On 08/28/2013 at 1030, a review of the medical record for patient #21, revealed the document titled "SIG." Although the patient had an identified diagnosis of "diabetes Mellitus" and admission orders contained a referral for "diabetic education" the SIG document lacked goals, timeframes and interventions for diabetic education for the patient. The SIG document also contained goals identified by Physical Therapy; however, there were no timeframes entered for attaining the goals identified. The SIG document lacked nursing goals, timeframe and interventions even though the patient was identified by the documented "Swingbed Coordinator Initial Assessment," as needing assistance with bathing, transfers and walking. The SIG document also lacked any goals, timeframe or interventions, from the Social Worker in regards to discharge preparations for the patient.

On 08/28/2013 at 1100, a review of the medical record for patient #22, revealed the document titled "SIG," on which the Occupational Therapist had entered a goal for the patient and a timeframe to attain the goal. However, there were no interventions documented as to how the goal was to be attained.

On 08/28/2013 at 1300, during interview with staff A, all of the above findings were reviewed and confirmed.
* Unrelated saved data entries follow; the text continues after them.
(* ===== verification/Prelude.v ===== *)
(** * NGPT: a verification development

    NGPT (Next Generation POSIX Threading) is a POSIX thread library for
    Linux.  User level threads are scheduled, without preemption and by
    priority, on a smaller number of native (kernel) threads.  This
    development translates the C sources under src/ into definitions that
    compute, and proves what the library relies on and promises.

    ** The program and its parts

    A thread is a block of memory (pth_tcb.c) that is in at most one priority
    queue (pqueue.h): new, ready, waiting, suspended or dead.  Every native
    thread (pth_native.c) runs the scheduler (pth_sched.c), which takes the next
    thread from a ready queue, switches to its machine context (pth_mctx.c), and
    puts it into the queue its state demands when it comes back.  A thread that
    waits has a ring of events (pth_event.c); the event manager, a part of the
    scheduler, finds out which events occurred and makes the threads ready.
    Mutexes, condition variables, read-write locks and barriers (pth_sync.c) wait
    with events, or on futexes (futex.h) when they are shared between processes;
    such objects live in an area that ngptc.c prepares.  The calls of the C
    library that would block (pth_syscall.c) become calls that let only the thread
    sleep (pth_high.c).  Message ports (pth_msg.c), thread specific data
    (pth_data.c), cleanup handlers (pth_clean.c) and fork handlers (pth_fork.c) are
    services for threads.  The POSIX interface (pthread.c, semaphore.c) is built
    on all of these.  Memory comes from a caching allocator (allocation.c).  A
    debugger sees the threads through tables that td_manager.c keeps and the
    library of src/thread_db reads.

    ** The files

    - Prelude: outcomes of C code ([res], [fault]), the state monad [M], the
      rules [wp] for total correctness of monadic code, and the lemmas and
      tactics that all files share.
    - Bitmap: bit operations (bitops-ia32.h, bitops-ppc.h) and bitmap.h.
    - Dll, LinkedList, Ring: doubly linked memory, list.h with the wait list
      macros of pth_tcb.c, and pth_ring.c.
    - Priorities: priorities.h.
    - PQueue: node.h, pqueue.h and what they use of spinlock.h.  [qmem] is the
      memory of all queues, [pq_inv m Q] says that it represents the lists [Q].
    - PthPQueue: pth_pqueue.c, the queues the library had before.
    - Alloc, Allocator: allocation.c, and the interface through which the other
      parts use it, with its instance.
    - Time, ClockFreq: pth_time.c, with and without a cycle counter, and the
      frequency of that counter (get_clockfreq.c).
    - Keys, Msg, Clean, Event, Util: pth_data.c, pth_msg.c, pth_clean.c,
      pth_event.c, pth_util.c.
    - Futex, FutexSlow: futex.h and futex-ia32.h; the operations, and all
      interleavings of processes that use one futex; the timed wait, the fair
      release and the pages of a region.
    - World: the state that the scheduler and the synchronisation objects share
      (pth_tcb.c, pth_native.c, pth.h.in), the queue locks of pth_p.h.in, and
      schedule.h.
    - Sync, MutexProofs, LockProofs, Wake: pth_sync.c and rfutex.h, the proofs
      about mutexes, about read-write locks and barriers, and about the threads
      that a release wakes.
    - Sched, SchedProofs, EventMgr: pth_sched.c, with [pth_tcb_free] of
      pth_tcb.c, the proofs about the scheduler and about the event manager.
    - Attr: pth_attr.c and the attribute functions of pthread.c.  Its state
      [ast] is that of the scheduler with the attribute objects.
    - Lib, LibProofs, SpawnProofs: pth_lib.c and pth_cancel.c, [pth_wait] of
      pth_event.c and [pth_tcb_alloc] of pth_tcb.c; the proofs about threads
      that are suspended, joined and cancelled, and about those that are created.
    - Mctx, MctxProofs: pth_mctx.c.  A saved context is a place in the code and a
      stack; a jump is a call of what the code does from there on.
    - Native, NativeProofs: pth_native.c, and [pth_init] and [pth_kill] of
      pth_lib.c; the state [nv] adds what only they use.
    - Posix, PosixProofs, SemProofs: the synchronisation objects of pthread.c and
      semaphore.c, as handles that point to the objects of Sync.
    - PThread, PThreadProofs: the threads, keys, cancellation and cleanup handlers
      of pthread.c; its state joins those of Attr, Keys and Clean.
    - PString, PStringProofs: pth_string.c.
    - High, HighProofs, Syscall, SyscallProofs: pth_high.c and pth_syscall.c over
      the interfaces [Kernel] and [Libc].
    - Fork, ForkProofs: pth_fork.c and [pthread_atfork].
    - SharedArea, SigRt: ngptc.c and shared_area_file.c; sigrt.c.
    - TdManager, ThreadDb, ThreadDbProofs: td_manager.c with [pth_spawn_cb], and
      the library of src/thread_db.

    Each definition has the name of the function, macro or type it translates
    where there is one; a piece of a longer function (a loop, the body of a
    branch) has a name of its own and stands before the function it belongs to.

    ** How C code is modelled

    - Pointers are identifiers into stores (finite maps or lists), one store
      per kind of object; NULL is [None], or 0 where pointers are numbers.  A
      pointer that is not in its store is the fault [BadDeref], an index
      outside of an array [OutOfBounds].
    - Machine integers are [Z]; [wrap] and [swrap] write out the wrap-around
      where the code can reach it.
    - A spin lock that is taken again by its holder never ends: the fault
      [Deadlock].  Between two points where code can sleep it is executed
      alone; the locks are modelled so that the proofs show that they are
      taken and released properly.
    - Code that is not part of the repository is a parameter: [mmap] answers in
      Alloc, destructors in Keys, handlers in Clean and Fork, [select] and the
      clock in Sched, [clone] and the other calls in Native, the classes
      [Kernel] in High and [Libc] in Syscall, the functions of the debugger in
      ThreadDb, the floating point unit in PString.
    - What other threads and processes do is a parameter as well, at the places
      where they can run: while a thread sleeps (Sync, Posix, High), while a native
      waits for a pipe (TdManager).
    - A loop that is not structural has an iteration budget and ends with the
      fault [Stuck] when it is used up.  The theorems give a budget from the
      data (one more than the members of a queue or ring, the number of
      natives, four rounds over 256 keys, ...), for which they prove that the
      code returns; no theorem holds only because a budget is too small, except
      where it is proved that the loop ends with none.

    ** What the theorems show

    - Data structures: the queues of pqueue.h refine lists per priority
      ([pqueue_refines]), the walk over a queue visits every member once in
      priority order ([pqueue_walk_order]), the bitmap scan finds the highest
      bit ([bitmap_ffms_highest]), the old queues with differences instead of
      priorities refine one list ([pth_pqueue_refines], [delmax_highest]).
    - Allocator: blocks in use never overlap ([alloc_blocks_disjoint]), requests
      succeed when the kernel has memory ([alloc_get_total]), a released block
      is found again ([alloc_put_get]).
    - Scheduler: the thread with the highest priority runs
      ([pick_next_highest]), a thread that comes back goes where its state says
      ([after_thread_places]), the joiner of a thread that ends is woken
      ([exit_wakes_joiner]), all new threads are started
      ([start_new_moves_all]), and after [select] exactly the threads that are
      due in the wait queues the pass goes over become ready
      ([late_pass_wakes_due]).
    - Library: a new thread gets its attributes and its place in a queue
      ([spawn_enqueues]), a dead thread is joined ([join_dead]), suspending and
      resuming are inverse ([suspend_resume]), cancellation leaves a request
      ([cancel_deferred]) that a cancellation point acts upon
      ([cancel_point_acts]).  Attribute objects are well typed under all calls
      ([attr_calls_typed]) and give back what was set ([attr_posix_roundtrip]).
    - Synchronisation: mutexes and read-write locks refine abstract locks
      ([mutex_refines], [rwlock_refines]), a release wakes the thread that has
      waited longest ([release_wakes_longest]), futexes exclude each other and
      lose no wake-up in any interleaving ([futex_mutual_exclusion],
      [futex_no_lost_wakeup]).
    - Natives: the running code finds its own descriptor ([native_found]), a new
      native gets a slot and a stack ([alloc_native_spec]), a new context starts
      its function on its own stack ([mctx_set_starts]).
    - POSIX: mutexes and semaphores refine abstract ones ([posix_mutex_refines],
      [sem_refines]), the calls on cancellation refine a state and a type
      ([cancel_calls_refine]), a routine runs once ([once_runs_once]).
    - Input and output: all bytes of a [write] reach the descriptor
      ([write_delivers], [write_stream]), the vector of [writev] goes on behind what
      was written ([iov_advance_drops]), [readv] is [read] cut into pieces
      ([readv_faked_equiv]), a lock that becomes free is granted
      ([setlkw_granted]).
    - Printing: the text of [snprintf] stays in its buffer, and every way it can
      fail is named ([snprintf_safe]), such as the digits of a floating point number
      that does not fit a long ([fmtfp_negative_index]); the digits of an integer
      are its value ([fmtint_roundtrip]).
    - Fork: handlers run in the order POSIX asks for ([atfork_order],
      [atfork_refines]).
    - Debugging: after a synchronisation the debugger is told every thread once
      ([thr_iter_after_sync]), the last event of each thread is delivered
      ([events_delivered]),
      registers are stored and read back ([gregs_roundtrip]).
    - Services: events ([event_concat_rings], [event_extract_roundtrip],
      [event_walk_first], [static_event_reused]), message ports
      ([msgport_fifo], ...), thread specific data ([destroydata_calls],
      [key_create_spec], ...), cleanup handlers ([cleanup_push_pop],
      [cleanup_popall_spec]), time and priorities (round trips), realtime signals
      ([rtsigs_distinct]), the file of the shared area
      ([shared_area_roundtrip]), the frequency of the processor
      ([clockfreq_reads]).
    - Where the code does not do what it means to, a theorem says what it does
      instead: [pick_next_loses_bound], [function_event_not_rechecked],
      [barrier_reach_fails], [releaseall_foreign_stuck],
      [msgport_destroy_self_reply], [pqueue_reinit_hides_thread],
      [pth_ring_prepend_loses_members], [attr_setprio_crashes],
      [writev_resends], [create_hangs], [new_native_shared],
      [mctx_set_failure_leaks], [sem_wait_overtaken], [asprintf_loses_strings],
      [last_thread_twice], [Qinsert_before_higher], [clockfreq_seven_digits].

    ** Not modelled

    - The code that saves and restores registers (assembly and the C library);
      Mctx says where it goes on.  The set-up of the alternate stack with
      [sigstack], for systems without [sigaltstack].
    - The bit operations, futexes and segment registers of ia64, ppc and s390
      (except where named above): assembly.
    - The load average of the scheduler: floating point arithmetic.
    - The table of sysconf.c: a constant of the C library for each name, which
      this development cannot see.
    - Output for the developers of the library (pth_debug.c, debug.c, pqueue.c and
      the dump functions), checks that are compiled out, and the test programs.
    - pth_ext.c, an adapter for a library that is not part of the repository;
      queue.h, which is not linked; pth_errno.c, pth_compat.c, pth_vers.c and
      getlogin.c, a few lines each around the C library.
    - Of pth_lib.c: user contexts and the mask of signals.  Of pthread.c: the clock
      functions.  Of src/thread_db: functions that return a constant, and the
      registers of machines other than ia32.
    - An interleaving of natives at every instruction: code between two points
      where a native can sleep runs alone (see above), only Futex has all
      interleavings of its steps.
*)

From Stdlib Require Export ZArith Lia.
From stdpp Require Export prelude gmap.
When staff A was shown the documents and asked to show where some of the documents contained interventions, she stated, "They don't." When asked to identify the stated timeframes to attain some of goals she stated, "I can't, because they are not there." Staff A requested and was provided copies of the documents reviewed.

The findings were discussed again with facility executive staff, (Chief Executive Officer, Director of Nursing, Social Worker, and the Director of Quality and Risk Management) who were present at the exit conference on 08/29/2013 at 0815.

No Description Available

Tag No.: C0396

Based on record review and interview, the facility failed to develop a comprehensive plan of care for 1 of 4 (#23), previously discharged, swing bed patients reviewed in a universe of 21 swing bed patients, resulting in the potential for unidentified and unmet patient needs. Findings include:

On 08/28/2013 at 1700, a review of the medical record for patient #23 and an interview with staff R (Director Medical Records), revealed that the patient's medical record ( Patient #23) lacked a plan of care developed for this swing bed patient. Staff R searched the electronic/computer information for the patient's swing bed admission, and was unable to locate a plan of care for the dates of 06/13/13-06/17/13.

The findings were discussed with all facility staff (Chief Executive Officer, Director of Nursing, Social Worker, Director of Quality and Risk Management) who were present at the exit conference on 08/29/2013 at 0815.

No Description Available

Tag No.: C0405

Based on document review and interview, the facility failed to provide services for 1 of 1 swing bed patients (#21) identified with "dental issues," resulting in the potential for unmet patient needs. The review consisted of 5 swing bed records with a universe of 21 swing bed patients identified by the facility. Findings include:

On 08/28/2013 at 1530, a review of the medical record for patient #21 revealed a document titled "Swingbed Coordinator Initial Assessment". The section identified as "Eating Pattern" contained a check mark in the section of "Dental Problems". There was no documentation in the patient's medical record, where the facility offered services to the patient in regards to the dental problem issues, or that the primary care physician was made aware of and addressed the dental problem issue.

On 08/28/2013 at 1600, a review of a document provided by staff A and titled "Services Provided," lacked documentation about the facility providing any type of dental services.

On 08/28/2013 at 1645 during interview with staff A, she confirmed these findings regarding failure to provide dental services in the record for patient #21 and stated, "we have a fully credentialed dentist on staff. I don't know why he was not notified of the patient's dental issues".